Publish date 02-08-2023

by Matteo Spicuglia

«I have indelible memories. It was a shock, a punch in the stomach, a lump in the throat». Annibale Crosignani is 90 years old today. In 1968 he was a young psychiatrist who walked through the doors of the former female asylum in via Giulio in Turin for the first time. One of the hells in the city, a place of separation of discomfort from everything else: outside normal life, inside a limbo of suspended rights, where dignity, recalls Crosignani, "was profaned". It is touching to see the intensity of memories so vivid even after 50 years. «I found myself in front of a ward with 160 abandoned women. They lived in a single room. The luckiest worked in the laundry and ironing, all the others spent their time waiting for something that never arrived».

With a paradox. Not all of the internees had mental problems. More than a third were very young girls, with a difficult past or one of poverty: some had run away from home, some had run away from their families, some from an orphanage she had gone straight to the asylum. No hope. Within those walls the theme was not treatment, but containment and separation, with doctors reduced to the role of bureaucrats. «We had to sign, endorse what the company asked for, but I had no intention of working like this. I came from the university clinic, I was prepared, but above all I had the intuition that there was a world to discover in that place».

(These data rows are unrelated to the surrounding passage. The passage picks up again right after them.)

(* ===== verification/RateLimit.v ===== *)
(** * Rate limiter ([internal/middleware/ratelimit.go])

    The per-key limiter: sliding-window RPM, concurrency slots, the FIFO queue
    of parked requests and the eviction that bounds the per-key maps.  Every
    function that runs under [rl.mu] in the source is one atomic transition on
    a [limiter]; the readings of [time.Now()] a critical section takes are its
    arguments, in nanoseconds.  The token-bucket (TPM) half is in [TokenBucket]. *)

From S2P Require Import Prelude GoFloat.

(** ** State *)

(** A parked request, the [waiter] object shared by its caller and the queue:
    the queue holds its address, so marking it done is seen by the pump.
    [w_key] is the key the caller of [Acquire] was called with. *)
Record waiter := Waiter {
  w_key : string;
  w_grant : bool;   (* the one-place grant channel holds a token *)
  w_rpm : Z;
  w_conc : Z;
  w_done : bool
}.

Record bucket (F : Type) := Bucket { b_tokens : F; b_lastRefill : Z }.
Arguments Bucket {F} _ _.
Arguments b_tokens {F} _.
Arguments b_lastRefill {F} _.

Record limiter (F : Type) := Limiter {
  rl_windows : gmap string (list Z);
  rl_tokens : gmap string (bucket F);
  rl_active : gmap string Z;
  rl_queues : gmap string (list nat);
  rl_timers : gmap string Z;       (* fire time of the pending window timer *)
  rl_window : Z;
  rl_maxKeys : Z;
  rl_maxQueueDepth : Z;
  rl_waiters : gmap nat waiter;    (* the heap of waiter objects *)
  rl_next : nat;                   (* next free address of that heap *)
  rl_hist : list (string * Z)      (* ghost: every stamp ever recorded *)
}.
Arguments Limiter {F} _ _ _ _ _ _ _ _ _ _ _.
Arguments rl_windows {F} _.
Arguments rl_tokens {F} _.
Arguments rl_active {F} _.
Arguments rl_queues {F} _.
Arguments rl_timers {F} _.
Arguments rl_window {F} _.
Arguments rl_maxKeys {F} _.
Arguments rl_maxQueueDepth {F} _.
Arguments rl_waiters {F} _.
Arguments rl_next {F} _.
Arguments rl_hist {F} _.
(* ===== verification/GoRegexp.v ===== *)
(** * Regular expressions as [regexp] matches them

    The part of Go's [regexp] package the detectors use: leftmost-first
    (Perl-like) matching of a pattern, and [FindAllStringIndex].  Patterns are
    abstract syntax; matching is a backtracking search in priority order, which
    returns the match the package documents.  Positions are byte offsets.

    Characters are matched bytewise.  That agrees with the package's
    rune-by-rune matching for every pattern built from ASCII literals and
    positive ASCII classes; under [(?i)] the two non-ASCII characters that fold
    to ASCII letters (U+212A to k, U+017F to s) are added by [fold_class]. *)

From S2P Require Import Prelude.

Inductive re :=
| REps                             (* the empty string *)
| RClass (f : ascii → bool)        (* one byte of a class *)
| RNotIn (f : ascii → bool)        (* one rune outside an ASCII class *)
| RSeq (r1 r2 : re)
| RAlt (r1 r2 : re)                (* r1 preferred *)
| RStar (r : re)                   (* greedy *)
| RWordB                           (* \b *)
| RBegin.                          (* \A *)

(** The width of the rune at the front of a string: [utf8.DecodeRune], which
    takes an invalid byte as a rune of width one. *)
Definition in_range (lo hi : Z) (c : ascii) : bool := (lo <=? zb c) && (zb c <=? hi).
Definition is_cont : ascii → bool := in_range 128 191.

Definition rune_width (s : bytes) : nat :=
  match s with
  | [] => 0%nat
  | b0 :: t =>
      let n := zb b0 in
      let second := if n =? 224 then in_range 160 191
                    else if n =? 237 then in_range 128 159
                    else if n =? 240 then in_range 144 191
                    else if n =? 244 then in_range 128 143
                    else is_cont in
      if n <? 194 then 1%nat
      else if n <? 224 then match t with b1 :: _ => if is_cont b1 then 2%nat else 1%nat | _ => 1%nat end
      else if n <? 240 then
        match t with
        | b1 :: b2 :: _ => if second b1 && is_cont b2 then 3%nat else 1%nat
        | _ => 1%nat
        end
      else if n <? 245 then
        match t with
        | b1 :: b2 :: b3 :: _ => if second b1 && is_cont b2 && is_cont b3 then 4%nat else 1%nat
        | _ => 1%nat
        end
      else 1%nat
  end.

(** ASCII word characters, for [\b]. *)
Definition is_alpha (c : ascii) : bool :=
  let n := zb c in ((65 <=? n) && (n <=? 90)) || ((97 <=? n) && (n <=? 122)).
Definition is_word (c : ascii) : bool := is_alpha c || is_digit c || (zb c =? 95).

Definition word_at (o : option ascii) : bool := from_option is_word false o.

(** [rmatch r prev s k]: match [r] at the front of [s], whose preceding byte is
    [prev], then run the continuation on what is left.  A star iteration must
    consume input, so [length s] bounds the iterations. *)
Fixpoint rmatch {A} (r : re) (prev : option ascii) (s : bytes)
    (k : option ascii → bytes → option A) {struct r} : option A :=
  match r with
  | REps => k prev s
  | RClass f =>
      match s with
      | c :: s' => if f c then k (Some c) s' else None
      | [] => None
      end
  | RNotIn f =>
      match s with
      | c :: _ =>
          if (zb c <? 128) && f c then None
          else let w := rune_width s in k (s !! (w - 1)%nat) (drop w s)
      | [] => None
      end
  | RSeq r1 r2 => rmatch r1 prev s (λ p t, rmatch r2 p t k)
  | RAlt r1 r2 =>
      match rmatch r1 prev s k with
      | Some x => Some x
      | None => rmatch r2 prev s k
      end
  | RStar r1 =>
      (fix star (n : nat) (prev : option ascii) (s : bytes) {struct n} : option A :=
         match n with
         | O => k prev s
         | S n' =>
             match rmatch r1 prev s (λ p t,
                     if (length t <? length s)%nat then star n' p t else None) with
             | Some x => Some x
             | None => k prev s
             end
         end) (length s) prev s
  | RWordB => if xorb (word_at prev) (word_at (head s)) then k prev s else None
  | RBegin => match prev with None => k prev s | Some _ => None end
  end.

(** The length of the match at the front of [s]. *)
Definition match_len (r : re) (prev : option ascii) (s : bytes) : option nat :=
  rmatch r prev s (λ _ t, Some (length s - length t)%nat).

(** The byte before position [n] of [s], [prev] when [n = 0]. *)
Definition prev_after (prev : option ascii) (s : bytes) (n : nat) : option ascii :=
  match n with
  | O => prev
  | S m => s !! m
  end.

(** [re.FindAllStringIndex(text, -1)]: successive non-overlapping matches; an
    empty match is dropped here, none of the patterns below has one. *)
Fixpoint find_all_from (fuel : nat) (r : re) (prev : option ascii) (off : nat) (s : bytes)
    : list (nat * nat) :=
  match fuel with
  | O => []
  | S fuel' =>
      match match_len r prev s with
      | Some (S n) =>
          (off, off + S n)%nat ::
          find_all_from fuel' r (prev_after prev s (S n)) (off + S n) (drop (S n) s)
      | _ =>
          match s with
          | [] => []
          | c :: s' => find_all_from fuel' r (Some c) (S off) s'
          end
      end
  end.

Definition find_all (r : re) (text : bytes) : list (nat * nat) :=
  find_all_from (S (length text)) r None 0 text.

(** ** Pattern combinators *)

Fixpoint rseq (rs : list re) : re :=
  match rs with
  | [] => REps
  | [r] => r
  | r :: rs' => RSeq r (rseq rs')
  end.

Fixpoint ralt (r : re) (rs : list re) : re :=
  match rs with
  | [] => r
  | r' :: rs' => RAlt r (ralt r' rs')
  end.

Definition ropt (r : re) : re := RAlt r REps.
Definition rplus (r : re) : re := RSeq r (RStar r).

(** [r{lo,hi}], greedy. *)
Fixpoint rupto (n : nat) (r : re) : re :=
  match n with
  | O => REps
  | S n' => ropt (RSeq r (rupto n' r))
  end.
Fixpoint rtimes (n : nat) (r : re) : re :=
  match n with
  | O => REps
  | S n' => RSeq r (rtimes n' r)
  end.
Definition rrange (lo hi : nat) (r : re) : re := RSeq (rtimes lo r) (rupto (hi - lo) r).

Definition rchar (c : ascii) : re := RClass (λ x, bool_decide (x = c)).
Definition rlit (s : string) : re := rseq (rchar <$> B s).
Definition rrun (lo hi : Z) : ascii → bool := λ c, (lo <=? zb c) && (zb c <=? hi).

(** A class or literal under [(?i)]: ASCII letters in both cases, plus the two
    non-ASCII characters that fold to [k] and [s]. *)
Definition ascii_lower (c : ascii) : ascii :=
  if (65 <=? zb c) && (zb c <=? 90) then bz (zb c + 32) else c.
Definition kelvin : bytes := [bz 226; bz 132; bz 170].
Definition long_s : bytes := [bz 197; bz 191].
Definition fold_class (f : ascii → bool) : re :=
  ralt (RClass (λ c, f (ascii_lower c)))
    ((if f "k"%char then [rseq (rchar <$> kelvin)] else []) ++
     (if f "s"%char then [rseq (rchar <$> long_s)] else [])).
Definition fold_lit (s : string) : re :=
  rseq ((λ c, fold_class (λ x, bool_decide (x = ascii_lower c))) <$> B s).

(** ** What a search returns

    Every reported match is non-empty, lies in the text, and starts where the
    previous ones have ended. *)

Lemma rmatch_cont (r : re) : ∀ A (k : option ascii → bytes → option A) p t x,
  rmatch r p t k = Some x → ∃ p' t', k p' t' = Some x.
Proof.
  induction r as [|f|f|r1 IH1 r2 IH2|r1 IH1 r2 IH2|r IH| |]; intros A k p t x; simpl.
  - eauto.
  - destruct t; [done|]. case_match; [eauto|done].
  - destruct t; [done|]. case_match; [done|eauto].
  - intros (p' & t' & H)%IH1. by apply IH2 in H.
  - destruct (rmatch r1 p t k) eqn:E; [intros [= <-]; eauto|eauto].
  - generalize (length t). intros n. revert p t. induction n as [|n IHn]; intros p t; [eauto|].
    destruct (rmatch r p t _) eqn:E; [|eauto]. intros [= <-].
    apply IH in E as (p' & t' & E). case_match; [eauto|done].
  - case_match; [eauto|done].
  - case_match; [done|eauto].
Qed.

Lemma find_all_from_sorted fuel r : ∀ prev off s,
  Forall (λ p, off <= p.1 < p.2 ∧ p.2 <= off + length s)%nat (find_all_from fuel r prev off s) ∧
  StronglySorted (λ p q, p.2 <= q.1)%nat (find_all_from fuel r prev off s).
Proof.
  induction fuel as [|fuel IH]; intros prev off s; simpl; [split; constructor|].
  destruct (match_len r prev s) as [[|n]|] eqn:Hm.
  1,3: destruct s as [|c s]; [split; constructor|]; destruct (IH (Some c) (S off) s) as [H1 H2];
    split; [|done]; eapply Forall_impl; [exact H1|]; simpl; lia.
  destruct (IH (prev_after prev s (S n)) (off + S n)%nat (drop (S n) s)) as [H1 H2].
  assert (S n <= length s)%nat as Hlen.
  { unfold match_len in Hm.
    destruct (rmatch_cont _ _ _ _ _ _ Hm) as (p' & t' & [= E]). lia. }
  rewrite length_drop in H1. split.
  - constructor; [simpl; lia|]. eapply Forall_impl; [exact H1|]. simpl. lia.
  - constructor; [done|]. eapply Forall_impl; [exact H1|]. simpl. lia.
Qed.

Lemma find_all_bounds r text p :
  p ∈ find_all r text → (p.1 < p.2 <= length text)%nat.
Proof.
  intros Hp. destruct (find_all_from_sorted (S (length text)) r None 0 text) as [H _].
  rewrite Forall_forall in H. specialize (H p Hp). lia.
Qed.
Lemma sort_findings_sorted fs :
  StronglySorted (λ f g, (f_start f <= f_start g)%nat) (sort_findings fs).
Proof.
  unfold sort_findings.
  assert (∀ acc, StronglySorted start_ge acc →
    StronglySorted start_ge (foldl (λ acc x, sift x acc) acc fs)) as H.
  { induction fs as [|x fs IH]; intros acc Ha; simpl; [done|]. by apply IH, sift_sorted. }
  specialize (H [] ltac:(constructor)). induction H as [|y l Hl IH Hy]; simpl; [constructor|].
  apply sorted_snoc; [done|]. rewrite <- Permutation_rev. done.
Qed.

(** Sorting pairwise disjoint, non-empty spans by start puts each before the next. *)
Lemma sorted_disjoint_before text fs :
  Forall (in_text text) fs → StronglySorted (λ f g, (f_start f <= f_start g)%nat) fs →
  disjoint_findings fs → StronglySorted before fs.
Proof.
  induction fs as [|f fs IH]; intros Hin Hs Hd; [constructor|].
  apply Forall_cons in Hin as [Hf Hin]. apply StronglySorted_inv in Hs as [Hs Hle].
  constructor.
  - apply IH; [done..|]. intros i j a b Hne Ha Hb. apply (Hd (S i) (S j)); [congruence|done..].
  - apply Forall_forall. intros g Hg. pose proof Hg as Hg'.
    apply list_elem_of_lookup in Hg' as [j Hj].
    rewrite Forall_forall in Hle, Hin. specialize (Hle g Hg). specialize (Hin g Hg).
    destruct (Hd 0%nat (S j) f g) as [H|H]; try done.
    unfold before, in_text in *. lia.
Qed.

Lemma disjoint_perm fs fs' : fs ≡ₚ fs' → disjoint_findings fs → disjoint_findings fs'.
Proof.
  intros Hp Hd i j f g Hne Hi Hj.
  symmetry in Hp. apply Permutation_inj in Hp as (_ & h & Hinj & Hh).
  rewrite Hh in Hi, Hj. apply (Hd (h i) (h j)); [|done..]. intros E. by apply Hne, Hinj.
Qed.
(** A refused request costs no tokens: whether the handler answers 403 for
    a spent quota, 429 because the bucket is short, or 429 because the queue
    refused or timed out (after the charge was taken), the key's level at that
    moment is what refilling alone gives. [acquire] stands for the wait and
    everything that runs meanwhile, as long as that leaves this bucket alone. *)
Theorem refused_request_costs_no_tokens acquire next release usage d plans key prompt now
    (rl rl' : limiter Q) r :
  (∀ k rpm c q rl, rl_tokens (acquire k rpm c q rl).1 !! k = rl_tokens rl !! k ∧
                   rl_window (acquire k rpm c q rl).1 = rl_window rl) →
  let k := key_ID key in let tpm := TPM (limitsFor plans key d) in
  0 < rl_window rl → 0 <= prompt → k ≠ ""%string → 0 <= tpm → bucket_ok k tpm rl →
  RequireRateLimit acquire next release usage d plans (Some key) prompt now rl = (rl', r) →
  r ≠ Served → (level_at k tpm now rl' == level_at k tpm now rl)%Q.
Proof.
  intros Hacq k tpm Hw Hp Hk Ht Hok. unfold RequireRateLimit. fold k tpm.
  destruct (quotaCheck key _ usage); [by intros [= <- <-]|].
  case (Z.ltb_spec 0 tpm); intros Hpos.
  - destruct (checkTPMOnly k tpm prompt now rl) as [rl1 [[ok ra] sc]] eqn:Hc.
    unfold checkTPMOnly in Hc. destruct (checkTPM k tpm prompt now rl) as [rl0 []] eqn:Ec;
      simplify_eq; cbn [negb].
    + destruct (Hacq k (RPM (limitsFor plans key d)) (Concurrency (limitsFor plans key d))
        (QueueTimeout (limitsFor plans key d)) rl1) as [E1 E2].
      destruct (acquire k _ _ _ rl1) as [rl2 []]; cbn [negb fst] in *; intros [= <- <-]; [done|].
      intros _. by apply (charge_refund k tpm prompt now rl rl1 rl2).
    + intros [= <- <-] _. by rewrite (refused_charge_free _ _ _ _ _ _ Ec).
  - cbn [negb]. destruct (Hacq k (RPM (limitsFor plans key d)) (Concurrency (limitsFor plans key d))
        (QueueTimeout (limitsFor plans key d)) rl) as [E1 E2].
    destruct (acquire k _ _ _ rl) as [rl2 []]; cbn [negb fst] in *; intros [= <- <-]; [done|].
    intros _. by rewrite (level_at_same _ _ _ rl rl2).
Qed.

(** *** Witnesses *)

Module TpmDemo.
Definition k : string := "k".
Definition rl0 : limiter Q := set_tokens {[ k := Bucket (inject_Z 10) 0 ]} (NewRateLimiter Minute).
Definition ops : list tpm_op := [OCheck 8 0; OCheck 8 0; ORefund 3; OCheck 20 (30 * Second); OSettle 5 9].
Definition key : APIKey := MkAPIKey k (B "sk") None None (Some 100) (Some 1) None None.
Definition busy (_ : string) (_ _ _ : Z) (rl : limiter Q) : limiter Q * bool := (rl, false).

Lemma ops_ok : Forall op_ok ops.
Proof. repeat constructor; cbn; lia. Qed.

Lemma ops_time : Forall (op_time_le (30 * Second)) ops.
Proof. repeat constructor; cbn; unfold Second; lia. Qed.

Lemma rl0_ok : bucket_ok k 60 rl0.
Proof. split; by vm_compute. Qed.
End TpmDemo.

Lemma tpm_level_bounded_witness :
  bucket_ok TpmDemo.k 60 (foldl (run_op TpmDemo.k 60) TpmDemo.rl0 TpmDemo.ops).
Proof.
  exact (tpm_level_bounded TpmDemo.k 60 TpmDemo.ops TpmDemo.rl0 ltac:(lia) eq_refl
    TpmDemo.ops_ok TpmDemo.rl0_ok).
Defined.

Lemma tpm_long_run_rate_witness :
  (inject_Z (net_charges TpmDemo.k 60 TpmDemo.rl0 TpmDemo.ops) <=
   inject_Z 60 + accrued 60 (rl_window TpmDemo.rl0) (30 * Second - b_lastRefill (Bucket (inject_Z 10) 0)))%Q.
Proof.
  exact (tpm_long_run_rate TpmDemo.k 60 TpmDemo.ops TpmDemo.rl0 (Bucket (inject_Z 10) 0) (30 * Second)
    eq_refl ltac:(lia) TpmDemo.ops_ok TpmDemo.ops_time ltac:(cbn; unfold Second; lia) eq_refl
    TpmDemo.rl0_ok).
Defined.

Lemma tpmRetryAfter_suffices_witness :
  (checkTPMOnly TpmDemo.k 60 25 0 TpmDemo.rl0).2 = (false, 16, "tpm"%string) ∧
  (checkTPM TpmDemo.k 60 25 (16 * Second) (checkTPMOnly TpmDemo.k 60 25 0 TpmDemo.rl0).1).2 = true.
Proof.
  split; [by vm_compute|].
  apply (tpmRetryAfter_suffices TpmDemo.k 60 25 0 (16 * Second) TpmDemo.rl0
    (checkTPMOnly TpmDemo.k 60 25 0 TpmDemo.rl0).1 16 "tpm"); by vm_compute.
Defined.

Lemma refused_request_witness :
  let run := RequireRateLimit TpmDemo.busy (λ _ rl, rl) (λ _ rl, rl) None None None
    (Some TpmDemo.key) 4 Second TpmDemo.rl0 in
  run.2 = RateLimited 61 "concurrency" ∧
  (level_at TpmDemo.k 100 Second run.1 == level_at TpmDemo.k 100 Second TpmDemo.rl0)%Q.
Proof.
  split; [by vm_compute|].
  apply (refused_request_costs_no_tokens TpmDemo.busy (λ _ rl, rl) (λ _ rl, rl) None None None
    TpmDemo.key 4 Second TpmDemo.rl0 _ (RateLimited 61 "concurrency")); try done;
    try by vm_compute.
Defined.
Definition quote_char (c : ascii) : bytes :=
  if bool_decide (c ∈ ["034"; "\"]%char) then ["\"%char; c]
  else if bool_decide (c = bz 8) then B "\b"
  else if bool_decide (c = bz 12) then B "\f"
  else if bool_decide (c = ch_lf) then B "\n"
  else if bool_decide (c = ch_cr) then B "\r"
  else if bool_decide (c = bz 9) then B "\t"
  else if zb c <? 32 then B "\u00" ++ [hex_digit (zb c / 16); hex_digit (zb c mod 16)]
  else [c].

Definition quote (s : bytes) : bytes := "034"%char :: concat (map quote_char s) ++ ["034"%char].

Fixpoint json_encode (j : json) : bytes :=
  match j with
  | JNull => B "null"
  | JBool true => B "true"
  | JBool false => B "false"
  | JNum n => n
  | JStr s => quote s
  | JArr l => B "[" ++ join (B ",") (map json_encode l) ++ B "]"
  | JObj m => B "{" ++ join (B ",") (map (λ kv, quote kv.1 ++ B ":" ++ json_encode kv.2) m) ++ B "}"
  end.

Definition json_codec : JsonCodec := {| unmarshal := json_decode; marshal := json_encode; unmarshal_nil := eq_refl |}.

(** JSON text written with [~] for the double quote. *)
Definition js (s : string) : bytes := map (λ c, if bool_decide (c = "~"%char) then "034"%char else c) (B s).

Example json_sample :
  json_decode (js "{ ~a~ : [1, -2.5e3, ~x\n\u0041~, null], ~b~:{}}") =
    Some (JObj [(B "a", JArr [JNum (B "1"); JNum (B "-2.5e3"); JStr (B "x" ++ [ch_lf] ++ B "A"); JNull]);
                (B "b", JObj [])]) ∧
  json_decode (js "{~a~:1,~a~:2}") = None ∧ json_decode (js "[1,]") = None.
Proof. by vm_compute. Qed.

(** *** A codec with a round trip

    For witnesses that write data and read it back: every text is preceded by
    its length in strokes, members and elements by a comma. *)
Module Strokes.

Definition write_text (s : bytes) : bytes := replicate (length s) "|"%char ++ "."%char :: s.

Fixpoint read_text (n : nat) (s : bytes) : option (bytes * bytes) :=
  match s with
  | "|"%char :: s' => read_text (S n) s'
  | "."%char :: s' => Some (take n s', drop n s')
  | _ => None
  end.

Fixpoint encode (j : json) : bytes :=
  match j with
  | JNull => B "n"
  | JBool b => if b then B "t" else B "f"
  | JNum l => "#"%char :: write_text l
  | JStr s => "$"%char :: write_text s
  | JArr l => "["%char :: concat (map (λ x, ","%char :: encode x) l) ++ B "]"
  | JObj m => "{"%char :: concat (map (λ kv, ","%char :: write_text kv.1 ++ encode kv.2) m) ++ B "}"
  end.

(** Comma-separated items up to a closing bracket. *)
Fixpoint items {A} (close : ascii) (item : bytes → option (A * bytes)) (k : nat) (s : bytes) : option (list A * bytes) :=
  match k, s with
  | S k', c :: s' =>
      if bool_decide (c = close) then Some ([], s')
      else if bool_decide (c = ","%char) then
        '(x, r) ← item s'; '(xs, r) ← items close item k' r; Some (x :: xs, r)
      else None
  | _, _ => None
  end.

Fixpoint decode (n : nat) (s : bytes) : option (json * bytes) :=
  match n, s with
  | S n', "n"%char :: s' => Some (JNull, s')
  | S n', "t"%char :: s' => Some (JBool true, s')
  | S n', "f"%char :: s' => Some (JBool false, s')
  | S n', "#"%char :: s' => '(l, r) ← read_text 0 s'; Some (JNum l, r)
  | S n', "$"%char :: s' => '(t, r) ← read_text 0 s'; Some (JStr t, r)
  | S n', "["%char :: s' => '(l, r) ← items "]"%char (decode n') n s'; Some (JArr l, r)
  | S n', "{"%char :: s' =>
      '(m, r) ← items "}"%char (λ s, '(k, r) ← read_text 0 s; '(v, r) ← decode n' r; Some ((k, v), r)) n s'; Some (JObj m, r)
  | _, _ => None
  end.

Definition read (s : bytes) : option json :=
  match decode (length s) s with Some (j, []) => Some j | _ => None end.

Lemma read_write_text n s r : read_text n (write_text s ++ r) = Some (take (n + length s) (s ++ r), drop (n + length s) (s ++ r)).
Proof.
  unfold write_text. generalize (length s) as k. intros k. revert n. induction k as [|k IH]; intros n; cbn.
  - by rewrite Nat.add_0_r.
  - rewrite IH. by replace (S n + k)%nat with (n + S k)%nat by lia.
Qed.

Lemma read_write s r : read_text 0 (write_text s ++ r) = Some (s, r).
Proof. rewrite read_write_text. cbn [Nat.add]. by rewrite take_app_length, drop_app_length. Qed.

Lemma items_spec {A} close (item : bytes → option (A * bytes)) (enc : A → bytes) (l : list A) :
  close ≠ ","%char → ∀ k r, (length l < k)%nat →
  Forall (λ x, ∀ r, item (enc x ++ r) = Some (x, r)) l →
  items close item k (concat (map (λ x, ","%char :: enc x) l) ++ close :: r) = Some (l, r).
Proof.
  intros Hc. induction l as [|x l IH]; intros [|k] r Hk Hl; cbn [length] in Hk; try lia.
  - cbn. by rewrite bool_decide_eq_true_2.
  - inversion Hl as [|? ? Hx Hl']; subst. cbn. rewrite bool_decide_eq_false_2 by done. rewrite <- !app_assoc, Hx. cbn.
    rewrite IH; [done|lia|done].
Qed.

Lemma length_items {A} (f : A → bytes) (l : list A) : (length l <= length (concat (map (λ x, ","%char :: f x) l)))%nat.
Proof. induction l as [|x l IH]; cbn; [lia|]. rewrite length_app. lia. Qed.

Lemma item_shorter {A} (f : A → bytes) (l : list A) x :
  x ∈ l → (length (f x) < length (concat (map (λ x, ","%char :: f x) l)))%nat.
Proof.
  induction l as [|y l IH]; [by intros ?%elem_of_nil|]. intros [->|Hx]%elem_of_cons; cbn; rewrite length_app; [lia|].
  specialize (IH Hx). lia.
Qed.

Lemma decode_encode j : ∀ n r, (length (encode j) <= n)%nat → decode n (encode j ++ r) = Some (j, r).
Proof.
  induction j as [| | | |l IH|m IH] using json_nested_ind; intros [|k] r Hn; cbn [encode] in *; try (cbn in Hn; lia).
  - done.
  - destruct b; cbn in Hn; lia.
  - by destruct b.
  - cbn. by rewrite read_write.
  - cbn. by rewrite read_write.
  - cbn [length] in Hn. rewrite length_app in Hn. cbn [length B String.list_ascii_of_string] in Hn.
    pose proof (length_items encode l). cbn [app]. cbn [decode]. rewrite <- app_assoc.
    change (B "]" ++ r) with ("]"%char :: r). rewrite (items_spec "]"%char (decode k) encode l); [done|done|lia|].
    apply Forall_forall. intros x Hx r'. rewrite Forall_forall in IH. apply IH; [done|].
    pose proof (item_shorter encode l x Hx). lia.
  - cbn [length] in Hn. rewrite length_app in Hn. cbn [length B String.list_ascii_of_string] in Hn.
    pose (enc := λ kv : bytes * json, write_text kv.1 ++ encode kv.2).
    change (λ kv : bytes * json, ","%char :: write_text kv.1 ++ encode kv.2) with (λ kv : bytes * json, ","%char :: enc kv) in *.
    pose proof (length_items enc m). cbn [app]. cbn [decode]. rewrite <- app_assoc.
    change (B "}" ++ r) with ("}"%char :: r). rewrite (items_spec "}"%char _ enc m); [done|done|lia|].
    apply Forall_forall. intros [key v] Hx r'. unfold enc at 1. cbn [fst snd]. rewrite <- app_assoc, read_write. cbn [mbind option_bind].
    rewrite Forall_forall in IH. pose proof (item_shorter enc m _ Hx) as Hl. unfold enc at 1 in Hl. cbn [fst snd] in Hl.
    rewrite length_app in Hl. rewrite (IH (key, v) Hx); [done|]. cbn [snd]. lia.
Qed.

Definition codec : JsonCodec := {| unmarshal := read; marshal := encode; unmarshal_nil := eq_refl |}.

Lemma read_encode j : read (encode j) = Some j.
Proof. unfold read. rewrite <- (app_nil_r (encode j)) at 2. by rewrite decode_encode. Qed.

End Strokes.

Annibale Crosignani's revolution started from this spark. Wasn't talking to sick people prudent? He did. Listen to them wasted time? Not for him. Is it risky to go against the rules? Simply necessary.

Like that time, with a patient in her sixties, but with the mind and heart of a child. «That woman lived for her ceramic doll. One day during a quarrel, another sick woman took it, threw it on the floor and shattered it. The woman was in despair because she had lost all of her. She screamed, she cried, she couldn't rest, no one could calm her down. They called me urgently and I decided to take the situation head on. I approached her, looked at her and made her a promise: "If you stop crying, I'll bring you another doll tomorrow". She believed me." Professor Crosignani spent the afternoon looking for a similar doll and finally found it. The next day he took her to her patient. “She calmed down and hugged me. Then she with a bright look she said to me: "But would you play with me now?" I didn't think twice. We sat on the floor like children and played. The nurses, seeing me in that situation, thought I was crazy».

An emblematic story that brought back the value of empathy and the closeness that heals. The road was marked, the wall of incommunicability demolished, a new method finally brought to light. Thus began a battle for civilization which gradually led to the closure of the asylums, the one in via Giulio as early as 1973, five years before the Basaglia law, a point of no return amidst a thousand incomplete works.

For Crosignani, also a definitive life lesson. «Those women allowed me to get to know humanity and the world. Despite their fragility, they had rare qualities: they were more sincere and more authentic than so-called "normal" people. I found myself guarding treasures, learning the meaning of life, of limitations, the fact that we are not omnipotent». A true renaissance! Crosignani's blue gaze narrows, his eyes become clear, but his voice remains firm: «As a psychiatrist I was reborn in that moment. It's as if all those women had given birth to me a second time".